And you have to be alert. You have to keep up on the market, know who your competitors are and if they make a mistake, know how to capitalize on it.”

But Moshe added that above all else, “I think that it is very important for entrepreneurs to be okay with failure, because it’s there all the time. You fail and you have to stand up and keep on going.”

If that last point hasn’t scared prospective entrepreneurs off, then the next likely question one might ask is, “Where do I begin?”

During the discussion with Professor Kerr, he pointed out that a good place to start is through networking. “Success in entrepreneurship is as much who you know as what you know or how innovative you are. On two sides, it helps you with getting the resources you need to get your venture off the ground … and also, at the market interface, networking exposes you to different channels, new potential customers.

“All things together, it’s usually the well-connected person who wins the game versus the individual without connections.”

Kerr went on to explain how, in terms of lack of funding, there are also a variety of modest funding grants and loans offered by the government for young entrepreneurs (that is, if you can’t get funding from family, friends, the bank, etc). Moreover, the importance is pressed for those students who lack experience, to “weave (entrepreneurship) into their education and choice of part time employment, (to expose them) to the entrepreneurial landscape (as early as possible).”

“But still,” one could say, “the costs seem to high. Starting a business, running a business, nowadays only the big corporations can do that. How can I compete?”

 

New Age in DIY

This mindset would have been perfectly valid and common only ten years ago. For many, the costs of starting one’s own business, competing with the ‘big boys’ were staggering, not to mention the sheer amount of industry or legal knowledge one would need to obtain to ensure their business lasted past the first few years. But something arose this past decade, something which acted as a game-changer: the Internet Revolution.

It seems quaint to say this now, especially with how comfortable many Gen Nexters are with the Internet. But that’s the point! When one thinks about it, the Internet—and the Information Age it helped foster—has completely democratized almost every aspect of starting a new venture. And for those Gen Nexter’s, currently in their 20s, they’re the first generation to grow up with it, to know how to use it intuitively.

So why pay huge sums of money to market one’s product or service on television or in newspapers, when one can do so for free (or next to free) online (e.g. Ebay or SparkFun) and in a much more targeted way?

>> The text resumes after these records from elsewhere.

(* ===== verification/Schema.v ===== *)
(** * Schema: the provider's records and type safety

    Spec section 6 describes the reply as a JSON array of records, each
    with an ISO-8601 ["DateTime"] with offset and the tax-inclusive and
    tax-exclusive prices under fixed keys.  [record_wt] is that schema
    as the code reads it: a dict whose ["DateTime"] is a string
    [fromisoformat] accepts and whose ["PriceWithTax"] and
    ["PriceNoTax"] are numbers, [null] or absent.  A cache is well typed
    when every record it stores is.

    Type safety of [SpotHintaAPI]: on a well-typed cache, a call of
    [fetch_data] whose reply (if any) is well typed never raises and
    leaves the cache well typed ([fetch_data_wt]), and
    [calculate_current_price] never raises ([calculate_current_price_wt]).
    The exceptions of Api.v and Resolver.v all come from records
    outside the schema. *)

From S2P Require Import Prelude Json Clock Refresh Store IsoTime Resolver Api.

Open Scope Z_scope.

(** A price field: absent, [null] or a number. *)
Definition price_field_wt (v : option jvalue) : bool :=
  match v with None | Some JNull | Some (JNum _) => true | _ => false end.

Definition record_wt (it : jvalue) : bool :=
  match it with
  | JObj kvs =>
      match assoc_last "DateTime" kvs with
      | Some (JStr s) => bool_decide (is_Some (fromisoformat s))
      | _ => false
      end &&
      price_field_wt (assoc_last "PriceWithTax" kvs) && price_field_wt (assoc_last "PriceNoTax" kvs)
  | _ => false
  end.

(** A reply the code may get: an error or a non-JSON body, or a list of
    well-typed records. *)
Definition reply_wt (reply : http_reply) : bool :=
  match reply with
  | HttpOk (Some (JArr items)) => forallb record_wt items
  | HttpOk (Some _) => false
  | _ => true
  end.

Definition cache_wt (c : region_cache) : Prop := Forall (fun it => record_wt it = true) (data_list c).

Definition api_wt (api : gmap string region_cache) : Prop := map_Forall (fun _ c => cache_wt c) api.

(** ** A well-typed record *)

Lemma record_wt_obj it : record_wt it = true ->
  exists kvs s t, it = JObj kvs /\ assoc_last "DateTime" kvs = Some (JStr s) /\ fromisoformat s = Some t /\
    price_field_wt (assoc_last "PriceWithTax" kvs) = true /\ price_field_wt (assoc_last "PriceNoTax" kvs) = true.
Proof.
  intros H. destruct it as [| | | | |kvs]; try discriminate. simpl in H.
  destruct (assoc_last "DateTime" kvs) as [[| | |s| |]|] eqn:Ed; try discriminate.
  apply andb_true_iff in H as [[Hs%bool_decide_eq_true Hw]%andb_true_iff Hn].
  destruct Hs as [t Ht]. by exists kvs, s, t.
Qed.

Lemma record_wt_datetime it : record_wt it = true -> exists t, item_datetime fromisoformat it = Ok t.
Proof.
  intros (kvs & s & t & -> & Hd & Ht & _)%record_wt_obj. exists t. unfold item_datetime, py_bind, py_getitem. by rewrite Hd, Ht.
Qed.

Lemma record_wt_ok it : record_wt it = true -> record_ok VAT_KEY it = true.
Proof.
  intros (kvs & s & t & -> & _ & _ & Hw & _)%record_wt_obj. unfold record_ok, VAT_KEY. simpl.
  by destruct (assoc_last "PriceWithTax" kvs) as [[]|].
Qed.

(** The keys [calculate_current_price] reads. *)
Lemma price_key_cases price_type :
  price_key_to_use price_type = "PriceWithTax" \/ price_key_to_use price_type = "PriceNoTax".
Proof.
  unfold price_key_to_use. simpl.
  destruct (String.eqb price_type "VAT"); [by left|]. destruct (String.eqb price_type "NO_VAT"); auto.
Qed.

Lemma record_wt_price it key : record_wt it = true -> key = "PriceWithTax" \/ key = "PriceNoTax" ->
  exists kvs, it = JObj kvs /\ price_field_wt (assoc_last key kvs) = true.
Proof. intros (kvs & s & t & -> & _ & _ & Hw & Hn)%record_wt_obj [->| ->]; eauto. Qed.

(** ** Type safety *)

Lemma sort_wt items : forallb record_wt items = true ->
  exists nd, sort_by_datetime fromisoformat items = Ok nd /\ Forall (fun it => record_wt it = true) nd.
Proof.
  intros HF%forallb_Forall.
  destruct (py_mapM_total (item_datetime fromisoformat) items) as [ks Hks].
  { eapply Forall_impl; [exact HF | exact record_wt_datetime]. }
  assert (Hs : sort_by_datetime fromisoformat items = Ok (map snd (isort_by_key (combine ks items))))
    by (unfold sort_by_datetime; by rewrite Hks).
  eexists. split; [exact Hs|].
  eapply Permutation_Forall; [exact (proj1 (sort_by_datetime_filter _ _ _ Hs)) | exact HF].
Qed.

Lemma process_wt c : cache_wt c -> exists c', process_data c = Ok c' /\ cache_wt c'.
Proof.
  intros Hc. destruct (process_data_total c) as [c' Hp].
  { apply Forall_forallb. eapply Forall_impl; [exact Hc | exact record_wt_ok]. }
  exists c'. split; [done|]. unfold cache_wt, data_list. by rewrite (proj1 (process_data_fields _ _ Hp)).
Qed.

Lemma process_region_wt region c a : cache_wt c -> api_wt a ->
  exists a' b, process_region region c a = (a', Ok b) /\ api_wt a'.
Proof.
  intros Hc Ha. destruct (process_wt c Hc) as (c' & Hp & Hc'). unfold process_region. rewrite Hp.
  eexists _, _. split; [reflexivity|]. by apply map_Forall_insert_2.
Qed.

Lemma fallback_last_wt key items : key = "PriceWithTax" \/ key = "PriceNoTax" ->
  Forall (fun it => record_wt it = true) items -> exists p, fallback_last key items = Ok p.
Proof.
  intros Hk HF. unfold fallback_last. destruct (last items) as [li|] eqn:Hl; [|eauto].
  assert (Hli : record_wt li = true).
  { apply (proj1 (List.Forall_forall _ _) HF), list_elem_of_In, last_Some_elem_of, Hl. }
  destruct (record_wt_price _ _ Hli Hk) as (kvs & -> & Hw).
  destruct (py_truthy (JObj kvs)); [|eauto]. simpl.
  destruct (assoc_last key kvs) as [[]|]; try discriminate; simpl; eauto.
Qed.

(** C38: Type safety of [fetch_data]: on a well-typed cache, with an
    error, a non-JSON body or a list of records that follow the
    provider's schema, the call never raises and the cache stays well
    typed. *)
Theorem fetch_data_wt `{EetZone} region res force now reply t api api' r q :
  api_wt api -> reply_wt reply = true ->
  fetch_data region res force now reply t api = (api', r, q) ->
  api_wt api' /\ exists b, r = Ok b.
Proof.
  intros Ha Hr. unfold fetch_data.
  destruct (get_cache_data_forall cache_wt region api ltac:(constructor) Ha) as [Ha1 Hc].
  destruct (get_cache_data region api) as [api1 c]. simpl in *.
  destruct (fetch_needed force c now);
    [destruct reply as [|[body|]]; [intros [= <- <- _]; eauto | | intros [= <- <- _]; eauto]|].
  - destruct body as [| | | |items|]; try discriminate. simpl in Hr |- *.
    destruct (sort_wt items Hr) as (nd & -> & Hnd).
    destruct (process_region_wt region (store_reply c nd t) (<[region := store_reply c nd t]> api1))
      as (a' & b & Hp & Hwt); [exact Hnd | by apply map_Forall_insert_2 |].
    rewrite Hp. intros [= <- <- _]. eauto.
  - destruct (process_region_wt region c api1 Hc Ha1) as (a' & b & Hp & Hwt).
    rewrite Hp. intros [= <- <- _]. eauto.
Qed.

(** C39: Type safety of [calculate_current_price]: on a well-typed cache
    a price query never raises, whatever the price type and instant. *)
Theorem calculate_current_price_wt region res price_type now api api' r :
  api_wt api -> calculate_current_price region res price_type now api = (api', r) ->
  exists p, r = Ok p.
Proof.
  intros Ha. unfold calculate_current_price.
  destruct (get_cache_data_forall cache_wt region api ltac:(constructor) Ha) as [_ Hc].
  destruct (get_cache_data region api) as [api1 c]. intros [= _ <-]. simpl in Hc.
  unfold current_price_of, cache_wt, data_list in *.
  destruct (cache_data c) as [[|it items]|]; simpl in Hc; [eauto | | eauto].
  destruct (scan_current _ _ _ _ _); [eauto|].
  exact (fallback_last_wt _ _ (price_key_cases price_type) Hc).
Qed.

(** ** Instances *)

Lemma fetch_data_wt_witness :
  api_wt ∅ /\ reply_wt fi_reply = true /\
  exists api' r q, fetch_data "FI" 15 false jun11_1500 fi_reply jun11_1500 ∅ = (api', r, q) /\
    api_wt api' /\ exists b, r = Ok b.
Proof.
  assert (Ha : api_wt ∅) by apply map_Forall_empty.
  assert (Hr : reply_wt fi_reply = true) by (vm_compute; reflexivity).
  split; [exact Ha | split; [exact Hr|]].
  destruct (fetch_data "FI" 15 false jun11_1500 fi_reply jun11_1500 ∅) as [[api' r] q] eqn:E.
  exists api', r, q. split; [reflexivity | exact (fetch_data_wt _ _ _ _ _ _ _ _ _ _ Ha Hr E)].
Defined.

Lemma calculate_current_price_wt_witness :
  api_wt fi_state /\
  exists api' r, calculate_current_price "FI" 15 "NO_VAT" at_1130 fi_state = (api', r) /\ exists p, r = Ok p.
Proof.
  assert (Ha : api_wt fi_state).
  { unfold fi_state. repeat apply map_Forall_insert_2; try apply map_Forall_empty;
      apply forallb_Forall; vm_compute; reflexivity. }
  split; [exact Ha|].
  destruct (calculate_current_price "FI" 15 "NO_VAT" at_1130 fi_state) as [api' r] eqn:E.
  exists api', r. split; [reflexivity | exact (calculate_current_price_wt _ _ _ _ _ _ _ Ha E)].
Defined.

Why shell out thousands in consultancy costs, when one can access reams of industry, legal, regulatory, pricing, logistical information, etc, for free online.

Why invest millions of dollars in owning manufacturing plants, warehouses, shipping fleets, etc, when one can organize online the outsourcing of a product’s complete production to foreign countries like China (e.g. Alibaba.com: business-to-business marketplace), have it stored in a nearby warehousing company, accept payments for products online (e.g. paypal.com), then deliver one’s products anywhere in the world (e.g. government or premium mail carriers)?

Even for those archetypal, DIY garage inventors, they can now download free design tools like Blender or Google’s SketchUp to create 3D renderings of their product, then purchase online the manufacturing equipment (which have fallen in price from the hundred thousands to a few thousand, e.g.